The Last Outrage!


The suffering or the Jews and others during the Holocaust is a horror which weirdly fascinates and repels at the same time. The intense practiced cruel cold-blooded murder and torture inflicted on men women and children over the course of years is difficult to fathom, and so some will say it never happened. They prefer a world in which such evil didn't exist or they would like that the hate they themselves feel were more justifiable and the Holocaust makes that impossible. And some just never seem to get it, to understand that such evil is fundamentally different, yet still a part of man. The desire to expunge the "other" is all too commonplace, even in our "enlightened" modern day. 
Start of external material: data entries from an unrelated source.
(** C5: the (link, config, node) triple resolves against the spec's table of
    six supported combinations, each naming a distinct primitive; every
    supported builder makes exactly one spawn call, of that primitive, with
    the builder's own link tag, config and node, and with the payload
    (caller handle, handshake tag generated first in the call, argument).
    [start_timeout] makes the same call, and [start_as] makes the same call
    through the naming-aware primitive. *)
Theorem spawn_matrix (rt : Runtime A E) (b : AbstractProcessBuilder) (arg : A)
  (timeout : Duration) (name : string) (s : St A) :
  length supported_triples = 6%nat /\
  (forall l k n l' k' n' p, spec_primitive l k n = Some p ->
     spec_primitive l' k' n' = Some p -> (l, k, n) = (l', k', n')) /\
  match spec_primitive (is_some (link b)) (is_some (config b)) (is_some (node b)) with
  | None =>
      start rt b arg s = (Abort (Unimplemented unsupported_msg), after_tag s) /\
      start_timeout rt b arg timeout s = (Abort (Unimplemented unsupported_msg), after_tag s) /\
      start_as process_name rt b name arg s = (Abort (Unimplemented unsupported_msg), after_tag s)
  | Some p =>
      let t0 := st_next_tag s in
      exists c : SpawnCall A,
        call_primitive c = p /\
        call_data c = (rt_this rt, t0, arg) /\
        call_link c = link b /\ call_config c = config b /\ call_node c = node b /\
        st_trace (snd (start rt b arg s))
          = st_trace s ++ [EvTagNew t0; EvSpawn c; EvTagReceive [t0]] /\
        st_trace (snd (start_timeout rt b arg timeout s))
          = st_trace s ++ [EvTagNew t0; EvSpawn c; EvTagReceiveTimeout [t0] timeout] /\
        exists rest, st_trace (snd (start_as process_name rt b name arg s))
          = st_trace s ++ [EvTagNew t0; EvNameSpawn (process_name name) c] ++ rest
  end.
Proof.
  split; [reflexivity|].
  split.
  { intros [] [] [] [] [] [] p H1 H2; cbn in *; congruence. }
  builder_cases b; try (repeat split; reflexivity);
    autounfold with builder; cbn;
    match goal with |- context [rt_spawn _ ?c] => exists c end;
    repeat (split; [reflexivity|]);
    destruct (rt_tag_receive _ _) as [[]|];
    destruct (rt_tag_receive_timeout _ _ _) as [[[]|]|[]];
    (split; [cbn; rewrite <- !app_assoc; reflexivity|]);
    (split; [cbn; rewrite <- !app_assoc; reflexivity|]);
    destruct (rt_name_spawn _ _ _) as [?|[?|?]];
    cbn; eexists; rewrite <- !app_assoc; reflexivity.
Qed.

(** C2: for a supported builder, [start] returns [Ok] with a handle to the
    spawned process exactly when the init reply on the handshake tag is
    [Ok(())], and returns the reply's error unchanged otherwise. *)
Theorem start_propagates_init_reply (rt : Runtime A E) (b : AbstractProcessBuilder)
  (arg : A) (s : St A) :
  supported b = true ->
  let reply := rt_tag_receive rt [st_next_tag s] in
  exists c : SpawnCall A,
    In (EvSpawn c) (st_trace (snd (start rt b arg s))) /\
    fst (start rt b arg s)
      = match reply with
        | Ok _ => Done (Ok (mkProcessRef (rt_spawn rt c)))
        | Err e => Done (Err e)
        end /\
    ((exists h, fst (start rt b arg s) = Done (Ok h)) <-> reply = Ok tt) /\
    (forall e, reply = Err e -> fst (start rt b arg s) = Done (Err e)).
Proof.
  intros Hs reply; subst reply.
  builder_cases b; autounfold with builder; cbn;
    match goal with |- context [rt_spawn _ ?c] => exists c end;
    destruct (rt_tag_receive _ _) as [[]|e]; cbn;
    (split; [rewrite <- !app_assoc; apply in_or_app; right; cbn; auto|]);
    (split; [reflexivity|]);
    (split; [first [ split; [intros _; reflexivity | intros _; eexists; reflexivity]
                   | split; [intros [h Hh]; discriminate | intros Hh; discriminate] ]|]);
    intros e' He'; congruence.
Qed.

(** C3: when the timed receive fails because the wait interval was exceeded,
    [start_timeout] returns [Err(TimedOut)]; any other receive failure hits
    the [unreachable!] branch and panics. *)
Theorem start_timeout_receive_failure (rt : Runtime A E) (b : AbstractProcessBuilder)
  (arg : A) (timeout : Duration) (s : St A) :
  supported b = true ->
  (rt_tag_receive_timeout rt [st_next_tag s] timeout = Err MailboxTimedOut ->
     fst (start_timeout rt b arg timeout s) = Done (Err TimedOut)) /\
  (forall err, err <> MailboxTimedOut ->
     rt_tag_receive_timeout rt [st_next_tag s] timeout = Err err ->
     fst (start_timeout rt b arg timeout s) = Abort (Unreachable unreachable_timeout_msg)).
Proof.
  intros Hs.
  builder_cases b; autounfold with builder; cbn;
    (split; [intros H; rewrite H; reflexivity
            | intros [|code] Hne H; [congruence | rewrite H; reflexivity]]).
Qed.
(** * Defect risk classification and inspection summaries (analysis.py)

    A shallow embedding of [analysis.py]: the column normalizer
    ([COLUMN_MAPPING], [clean_numeric], the renaming loop of
    [normalize_defects]), the risk classifier ([assign_risk_class]), the
    inspection aggregator ([compute_inspection_summary]) and the comparator
    ([compare_with_previous]).

    Python values are an inductive type, numbers are binary64 floats
    (Rocq's primitive floats) and unbounded integers, exceptions are an
    error monad, data frames live in a store of references so that
    [DataFrame.copy] and column assignment are visible as such. *)

From Stdlib Require Import ZArith NArith List Ascii String DecimalString.
From Stdlib Require Import PrimFloat SpecFloat FloatOps FloatAxioms.
From stdpp Require Import base option list gmap.

Set Warnings "-inexact-float".
Local Open Scope Z_scope.

(** ** Text

    A Python [str] is a sequence of Unicode code points. *)

Abbreviation pystr := (list N).

Module Text.

(** Literals are written as UTF-8 source text and decoded to code points. *)
Fixpoint utf8_decode (bs : list N) : pystr :=
  match bs with
  | [] => []
  | b :: tl =>
      if (b <? 0x80)%N then b :: utf8_decode tl
      else if (b <? 0xE0)%N then
        match tl with
        | c :: tl' =>
            N.lor (N.shiftl (N.land b 0x1F) 6) (N.land c 0x3F) :: utf8_decode tl'
        | [] => []
        end
      else if (b <? 0xF0)%N then
        match tl with
        | c :: d :: tl' =>
            N.lor (N.shiftl (N.land b 0x0F) 12)
              (N.lor (N.shiftl (N.land c 0x3F) 6) (N.land d 0x3F)) :: utf8_decode tl'
        | _ => []
        end
      else
        match tl with
        | c :: d :: e :: tl' =>
            N.lor (N.shiftl (N.land b 0x07) 18)
              (N.lor (N.shiftl (N.land c 0x3F) 12)
                 (N.lor (N.shiftl (N.land d 0x3F) 6) (N.land e 0x3F))) :: utf8_decode tl'
        | _ => []
        end
  end.

Definition lit (s : string) : pystr :=
  utf8_decode (map N_of_ascii (list_ascii_of_string s)).
(** What the loop does with its input: the lines it read, the lines it
    printed for them, and the line it was at when something that is not
    an [Exception] was raised. *)
Lemma turns_account (input : list Input) :
  forall (awaiting : bool) (p : Process),
    uncaught (trace p) = None ->
    exists read responses,
      input = (read ++ snd (turns awaiting input p))%list /\
      stdout (trace (fst (turns awaiting input p))) = (stdout (trace p) ++ responses)%list /\
      forallb is_response responses = true /\
      match uncaught (trace (fst (turns awaiting input p))) with
      | None => length responses = length (filter wants_response read)
      | Some e =>
          exc_is_Exception e = false /\
          exists before last,
            read = (before ++ [last])%list /\
            wants_response last = true /\
            length responses = length (filter wants_response before)
      end.
Proof.
  induction input as [|i rest IH]; intros awaiting p U.
  - exists [], []. cbn [turns]. destruct (awaiting || running (self (state p)));
      cbn [fst snd app]; rewrite U, app_nil_r; auto.
  - cbn [turns]. destruct (awaiting || running (self (state p))).
    2:{ exists [], []. cbn [fst snd app]. rewrite U, app_nil_r. auto. }
    assert (silent_turn : forall a p1,
               uncaught (trace p1) = None -> stdout (trace p1) = stdout (trace p) ->
               wants_response i = false ->
               exists read responses,
                 i :: rest = (read ++ snd (turns a rest p1))%list /\
                 stdout (trace (fst (turns a rest p1)))
                 = (stdout (trace p) ++ responses)%list /\
                 forallb is_response responses = true /\
                 match uncaught (trace (fst (turns a rest p1))) with
                 | None => length responses = length (filter wants_response read)
                 | Some e =>
                     exc_is_Exception e = false /\
                     exists before last,
                       read = (before ++ [last])%list /\
                       wants_response last = true /\
                       length responses = length (filter wants_response before)
                 end).
    { intros a p1 U1 T Wi.
      destruct (IH a p1 U1) as (read & responses & I & O & F & N).
      exists (i :: read), responses.
      split; [cbn [app]; now rewrite <- I|].
      split; [now rewrite O, T|]. split; [exact F|].
      destruct (uncaught (trace (fst (turns a rest p1)))) as [e|].
      - destruct N as (X & before & last & -> & Wl & N).
        split; [exact X|]. exists (i :: before), last.
        split; [reflexivity | split; [exact Wl|]].
        cbn [filter]. now rewrite Wi.
      - cbn [filter]. now rewrite Wi. }
    assert (answered_turn : forall line p1,
               uncaught (trace p1) = None -> stdout (trace p1) = stdout (trace p) ->
               is_response line = true -> wants_response i = true ->
               exists read responses,
                 i :: rest = (read ++ snd (turns false rest (print line p1)))%list /\
                 stdout (trace (fst (turns false rest (print line p1))))
                 = (stdout (trace p) ++ responses)%list /\
                 forallb is_response responses = true /\
                 match uncaught (trace (fst (turns false rest (print line p1)))) with
                 | None => length responses = length (filter wants_response read)
                 | Some e =>
                     exc_is_Exception e = false /\
                     exists before last,
                       read = (before ++ [last])%list /\
                       wants_response last = true /\
                       length responses = length (filter wants_response before)
                 end).
    { intros line p1 U1 T S Wi.
      assert (U2 : uncaught (trace (print line p1)) = None)
        by (now rewrite uncaught_print).
      destruct (IH false (print line p1) U2) as (read & responses & I & O & F & N).
      exists (i :: read), (line :: responses).
      split; [cbn [app]; now rewrite <- I|].
      split; [rewrite O, stdout_print, T, <- app_assoc; reflexivity|].
      split; [cbn [forallb]; now rewrite S, F|].
      destruct (uncaught (trace (fst (turns false rest (print line p1))))) as [e|].
      - destruct N as (X & before & last & -> & Wl & N).
        split; [exact X|]. exists (i :: before), last.
        split; [reflexivity | split; [exact Wl|]].
        cbn [filter]. rewrite Wi. cbn [length]. now rewrite N.
      - cbn [filter]. rewrite Wi. cbn [length]. now rewrite N. }
    assert (aborted_turn : forall e p1,
               uncaught (trace p1) = None -> stdout (trace p1) = stdout (trace p) ->
               exc_is_Exception e = false -> wants_response i = true ->
               exists read responses,
                 i :: rest = (read ++ snd (die e p1, rest))%list /\
                 stdout (trace (fst (die e p1, rest)))
                 = (stdout (trace p) ++ responses)%list /\
                 forallb is_response responses = true /\
                 match uncaught (trace (fst (die e p1, rest))) with
                 | None => length responses = length (filter wants_response read)
                 | Some e =>
                     exc_is_Exception e = false /\
                     exists before last,
                       read = (before ++ [last])%list /\
                       wants_response last = true /\
                       length responses = length (filter wants_response before)
                 end).
    { intros e p1 U1 T X Wi. exists [i], []. cbn [fst snd].
      rewrite (uncaught_died e p1 U1), stdout_die, T, app_nil_r.
      split; [reflexivity | split; [reflexivity | split; [reflexivity|]]].
      split; [exact X|]. exists [], i. auto. }
    destruct i as [| |e|e|cmd_data|]; [| | | | |apply silent_turn; auto].
    + apply silent_turn; auto.
    + apply silent_turn; auto.
    + apply answered_turn; auto.
    + destruct (exc_is_Exception e) eqn:X.
      * apply answered_turn; auto.
      * apply aborted_turn; auto.
    + pose proof (uncaught_await (handle_command cmd_data) p) as U1.
      pose proof (stdout_await (handle_command cmd_data) p) as T1.
      rewrite U in U1.
      pose proof (handle_command_shaped cmd_data (state p)) as S.
      rewrite await_spec in *. cbn [snd] in U1, T1.
      destruct (outcome (handle_command cmd_data (state p))) as [v|e] eqn:E.
      * apply answered_turn; auto.
      * destruct (exc_is_Exception e) eqn:X.
        -- apply answered_turn; auto.
        -- apply aborted_turn; auto.
Qed.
In the story "The Last Outrage" which perhaps inspired this collection, we are introduced to Dina Babbitt, a survivor of Auschwitz who had made a successful career in animation in the years after the liberation of the camp and the end of the war. She worked on cartoons as varied as Wile Coyote, Daffy Duck and Captain Crunch. But her story begins here with Snow White, which she painted as a mural on a wall in Auschwitz to help lift the veil of suffering from the children trapped there. No less than the "Angel of Death" the sadistic Dr. Joseph Mengele took notice and wished to use her talents to help him record some of his heinous experiments. She painted many portraits of people for the purpose of recording (in Mengele's eyes) their various deficiencies particularly in respect to skin tone. After the camps were freed she left this work and never thought of it more until she learned that a museum in Poland was displaying her works. She wanted them back and the museum shockingly failed to comply. And as a result a long effort, ultimately unsuccessful was waged to get back work produced under such vile circumstances and held with egregious contempt. 



"The Last Outrage" was first published in the Marvel comic X-Men: Magneto - Testament. The writer of this story and the essays in this collection Rachel Medoff  and the artist of this story Neal Adams worked to help Babbitt, but to no avail and she passed away some years ago. Not only did the Holocaust happen, but thanks to the small-minded greed of people like the museum directors in Poland, the suffering it caused continues.